- _Material provided_:
(** The coherence events of [Write] and [Fill].  A successful write appends
    events newer than every earlier one (or marked exhausted once the
    generations run out) that cover every address whose contents the write
    could change, through whatever alias; and nothing but those addresses,
    unless more than 64 ranges were needed and one event covers the memory. *)
Theorem guest_write_notifies address (source : list Z) length value m m' :
  gm_ok m -> is_u64 address -> 0 <= length ->
  (Write address source m = (m', true) ->
   notified m m' (denotes_written m address (Z.of_nat (List.length source)))) /\
  (Fill address length value m = (m', true) ->
   notified m m' (denotes_written m address length)).
Proof.
  intros Hm Ha Hl. split; intros Heq.
  - destruct (Write_spec address source m Hm Ha) as [_ Hok]. rewrite Heq in Hok. naive_solver.
  - destruct (Fill_spec address length value m Hm Ha Hl) as [_ Hok]. rewrite Heq in Hok. naive_solver.
Qed.

Lemma Read_spec address size m :
  gm_ok m -> is_u64 address -> 0 <= size ->
  Read address size m =
    if CanAccessLocked address size kRead m then Some (guest_bytes m address size) else None.
Proof.
  intros Hm Ha Hs. unfold Read. destruct (CanAccessLocked address size kRead m) eqn:E; [|done].
  pose proof E as Hacc%CanAccessLocked_iff; [|done|done|done].
  apply accessible_contained in Hacc as [Hb He]; [|done|lia].
  cbn [negb]. by rewrite ReadBytes_spec by (done || lia).
Qed.

(** [Read] returns the bytes the guest sees, one per address of the window,
    exactly when every byte of the window is mapped readable. *)
Theorem guest_read_exact address size m :
  gm_ok m -> is_u64 address -> 0 <= size ->
  (is_Some (Read address size m) <-> accessible m address (Z.max 1 size) kRead) /\
  forall data, Read address size m = Some data -> data = guest_bytes m address size.
Proof.
  intros Hm Ha Hs. rewrite <- CanAccessLocked_iff, Read_spec by done.
  destruct (CanAccessLocked address size kRead m).
  - split; [by eauto|]. by intros data [= <-].
  - split; [|done]. split; [by intros []|done].
Qed.
Lemma step_spec m m' : gm_ok m -> gm_step m m' -> gm_ok m' /\ gen_advances m m'.
Proof.
  intros Hm. destruct 1 as [ref b Hnone Hb|a l p Ha Hl|a l p ref off Ha Hl Ho|a l p Ha Hl|a l Ha Hl
    |a source Ha|a l v Ha [Hl _]|dst src l Hd Hs [Hl _]|a source Ha|a l v Ha [Hl _]].
  - split; [|by apply gen_advances_tables]. destruct Hm. split; try done; simpl.
    + intros ref2 b2. rewrite lookup_insert. case_decide; [by intros [= <-]|by apply go_backings].
    + intros s Hs. destruct (go_backed s Hs) as (b2 & Hb2 & Hrest). exists b2.
      rewrite lookup_insert_ne by congruence. done.
  - pose proof (MapLocked_spec a l p m Hm Ha Hl) as Hmap. unfold Map.
    destruct (MapLocked a l p m) as [m' ok]. destruct Hmap as (Hok & _ & _ & Hres).
    split; [done|]. destruct ok.
    + destruct Hres as (l' & g & _ & _ & _ & _ & _ & Hlt & Hn & _ & Hv). by eapply gen_advances_map.
    + destruct Hres as [Ht Hn]. split; [done|]. intros x y. simpl.
      rewrite (proj2 (same_tables_views _ _ Ht)). by left.
  - pose proof (MapShared_spec a l p ref off m Hm Ha Hl Ho) as Hmap.
    destruct (MapShared a l p ref off m) as [m' ok]. destruct Hmap as (Hok & _ & Hres).
    split; [done|]. destruct ok.
    + destruct Hres as (b & g & _ & _ & _ & _ & _ & _ & Hlt & Hn & _ & Hv & _). by eapply gen_advances_map.
    + destruct Hres as [Ht Hn]. split; [done|]. intros x y. simpl.
      rewrite (proj2 (same_tables_views _ _ Ht)). by left.
  - pose proof (Protect_spec a l p m Hm Ha Hl) as Hp. destruct (Protect a l p m) as [m' ok].
    destruct Hp as (Hok & _ & _ & Hids & Hn & _). split; [done|].
    split; [simpl; rewrite Hn; apply gen_le_refl|]. intros x y. unfold gen_view. simpl. rewrite Hids. by left.
  - pose proof (Unmap_spec a l m Hm Ha Hl) as Hu. destruct (Unmap a l m) as [m' ok].
    destruct Hu as (Hok & _ & _ & Hn & Hres). split; [done|]. destruct ok; [|by apply gen_advances_tables].
    destruct Hres as (l' & _ & _ & _ & _ & _ & Hv & _).
    split; [simpl; rewrite Hn; apply gen_le_refl|]. intros x y. simpl. rewrite Hv. case_decide; [done|by left].
  - destruct (Write_spec a source m Hm Ha) as [_ Hres]. destruct (Write a source m) as [m' ok]. simpl in *.
    destruct ok; [|subst; split; [done|by apply gen_advances_tables]].
    destruct Hres as (Hok & _ & Ht & Hn & _). split; [done|by apply gen_advances_tables].
  - destruct (Fill_spec a l v m Hm Ha Hl) as [_ Hres]. destruct (Fill a l v m) as [m' ok]. simpl in *.
    destruct ok; [|subst; split; [done|by apply gen_advances_tables]].
    destruct Hres as (Hok & _ & Ht & Hn & _). split; [done|by apply gen_advances_tables].
  - pose proof (Copy_spec dst src l m Hm Hd Hs Hl) as Hc. destruct (Copy dst src l m) as [m' ok].
    destruct Hc as (_ & Hok & _ & Ht & Hn & _). split; [done|by apply gen_advances_tables].
  - by apply (initializes_step (source_byte source) m a (Z.of_nat (List.length source))), Initialize_spec.
  - by apply (initializes_step (fun _ => v) m a l), InitializeFill_spec.
Qed.

Lemma run_spec m m' : gm_ok m -> gm_run m m' -> gm_ok m' /\ gen_advances m m'.
Proof.
  intros Hm. induction 1 as [|m1 m2 _ [Hok Hadv] Hstep]; [split; [done|by apply gen_advances_tables]|].
  destruct (step_spec _ _ Hok Hstep) as [Hok2 Hadv2]. split; [done|]. by eapply gen_advances_trans.
Qed.

(** C1: every guest memory, however created, keeps its tables consistent along
    every sequence of maps, shared maps, protections, unmaps, writes, fills and
    copies, failed ones included: the regions, identities and shared mappings
    are ordered, disjoint, non-empty and inside the window, an address has a
    protection exactly when it has a mapping generation, every shared mapping
    covers mapped addresses only and stays inside its backing, and no
    generation is newer than the counter. *)
Theorem guest_memory_invariant m0 m : gm_created m0 -> gm_run m0 m -> gm_ok m.
Proof. intros Hc Hr. by apply (run_spec m0 m (created_ok m0 Hc) Hr). Qed.

(** Equal tokens at both ends of a run: the window kept its mappings in between. *)
Lemma token_keeps_views m0 m1 m2 address length g ex1 ex2 :
  gm_ok m0 -> gm_ok m2 -> is_u64 address -> 0 < length -> gen_advances m0 m1 -> gen_advances m1 m2 ->
  CaptureMappingToken address length m0 = Some (g, ex1) ->
  CaptureMappingToken address length m2 = Some (g, ex2) ->
  forall a, address <= a < address + length ->
    is_Some (gen_view m1 a) /\ gen_view m1 a = gen_view m0 a.
Proof.
  intros Hm0 Hm2 Ha Hl A01 A12 Ht0 Ht2 a Haa.
  destruct (gen_advances_trans _ _ _ A01 A12) as [_ A02].
  pose proof (CaptureMappingToken_spec m0 address length Hm0 Ha Hl) as S0. rewrite Ht0 in S0.
  destruct S0 as (_ & _ & b & Hb & Hgb). destruct (go_generations m0 Hm0 b g Hgb) as [Hgle _].
  pose proof (CaptureMappingToken_spec m2 address length Hm2 Ha Hl) as S2. rewrite Ht2 in S2.
  destruct S2 as (_ & Hall & _). destruct (Hall a Haa) as (x & Hx & Hxg).
  assert (Hold : gen_ltb (next_mapping_generation_ m0) x = false) by (by eapply gen_le_trans).
  destruct (A02 a x Hx) as [H0x|]; [|congruence].
  destruct A12 as [_ A12]. destruct (A12 a x Hx) as [H1x|Hnew]; [split; [eauto|congruence]|].
  destruct A01 as [A01 _]. apply (gen_le_lt_trans _ _ _ A01) in Hnew. congruence.
Qed.

(** A mapping token identifies the mappings it was captured from.  If the
    tokens of a window are equal at the two ends of a run, then at every moment
    in between every address of the window was mapped, by the very mapping it
    had at the start: nothing in the window was unmapped or remapped, whatever
    else the run did. *)
Theorem mapping_token_identifies m0 m1 m2 address length g ex1 ex2 :
  gm_ok m0 -> is_u64 address -> 0 < length -> gm_run m0 m1 -> gm_run m1 m2 ->
  CaptureMappingToken address length m0 = Some (g, ex1) ->
  CaptureMappingToken address length m2 = Some (g, ex2) ->
  forall a, address <= a < address + length ->
    is_Some (gen_view m1 a) /\ gen_view m1 a = gen_view m0 a.
Proof.
  intros Hm0 Ha Hl H01 H12 Ht0 Ht2.
  destruct (run_spec _ _ Hm0 H01) as [Hm1 A01]. destruct (run_spec _ _ Hm1 H12) as [Hm2 A12].
  by apply (token_keeps_views m0 m1 m2 address length g ex1 ex2).
Qed.

(** C16: [Map] adds exactly its window to the address space.  It succeeds, on a
    memory that is not host mapped, exactly when the protection is valid, the
    window is free ([CanMap]) and generations remain; then the page-rounded
    window gets the protection and a generation newer than all others, and
    every other address keeps both.  No call touches a byte, a backing or the
    shared mappings, so every address shows the byte it showed; a failed call
    leaves all three tables as they were, and at most uses up a mapping
    generation (the host refused the protection after it was drawn). *)
Theorem Map_refines address length protection m :
  gm_ok m -> is_u64 address -> is_u64 length ->
  let '(m', ok) := Map address length protection m in
  (host_mapped m = false ->
   ok = IsValidProtection protection && CanMap address length m
        && bool_decide (is_Some (AllocateMappingGenerationLocked m).2)) /\
  same_store m m' /\ shared_mappings_ m' = shared_mappings_ m /\
  (forall a, guest_byte m' a = guest_byte m a) /\
  if ok then exists l' g,
    effective_length address length m = Some l' /\ CanMap address length m = true /\
    (forall a x, gen_view m a = Some x -> gen_ltb x g = true) /\
    (forall a, prot_view m' a =
       if decide (in_range address l' a) then Some protection else prot_view m a) /\
    (forall a, gen_view m' a = if decide (in_range address l' a) then Some g else gen_view m a)
  else same_tables m m' /\ gen_le (next_mapping_generation_ m) (next_mapping_generation_ m').
Proof.
  intros Hm Ha Hl. pose proof (MapLocked_spec address length protection m Hm Ha Hl) as Hmap.
  pose proof (MapLocked_result address length protection m) as Hres. unfold Map.
  destruct (MapLocked address length protection m) as [m' ok]. destruct Hmap as (_ & Hst & Hsh & Hok).
  split_and!; [done|done|done|intros a; apply store_guest_byte; [done|by rewrite Hsh]|].
  destruct ok; [|done].
  destruct Hok as (l' & g & Hval & Hcan & El & _ & _ & Hlt & _ & Hp & Hg). exists l', g.
  split_and!; try done. intros a x Hx. destruct (go_generations m Hm a x Hx) as [Hle _].
  by eapply gen_le_lt_trans.
Qed.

- _Work item_: Which lines above include the word "whatever"? Show each one.

- _Written solution_:
    could change, through whatever alias; and nothing but those addresses,
    had at the start: nothing in the window was unmapped or remapped, whatever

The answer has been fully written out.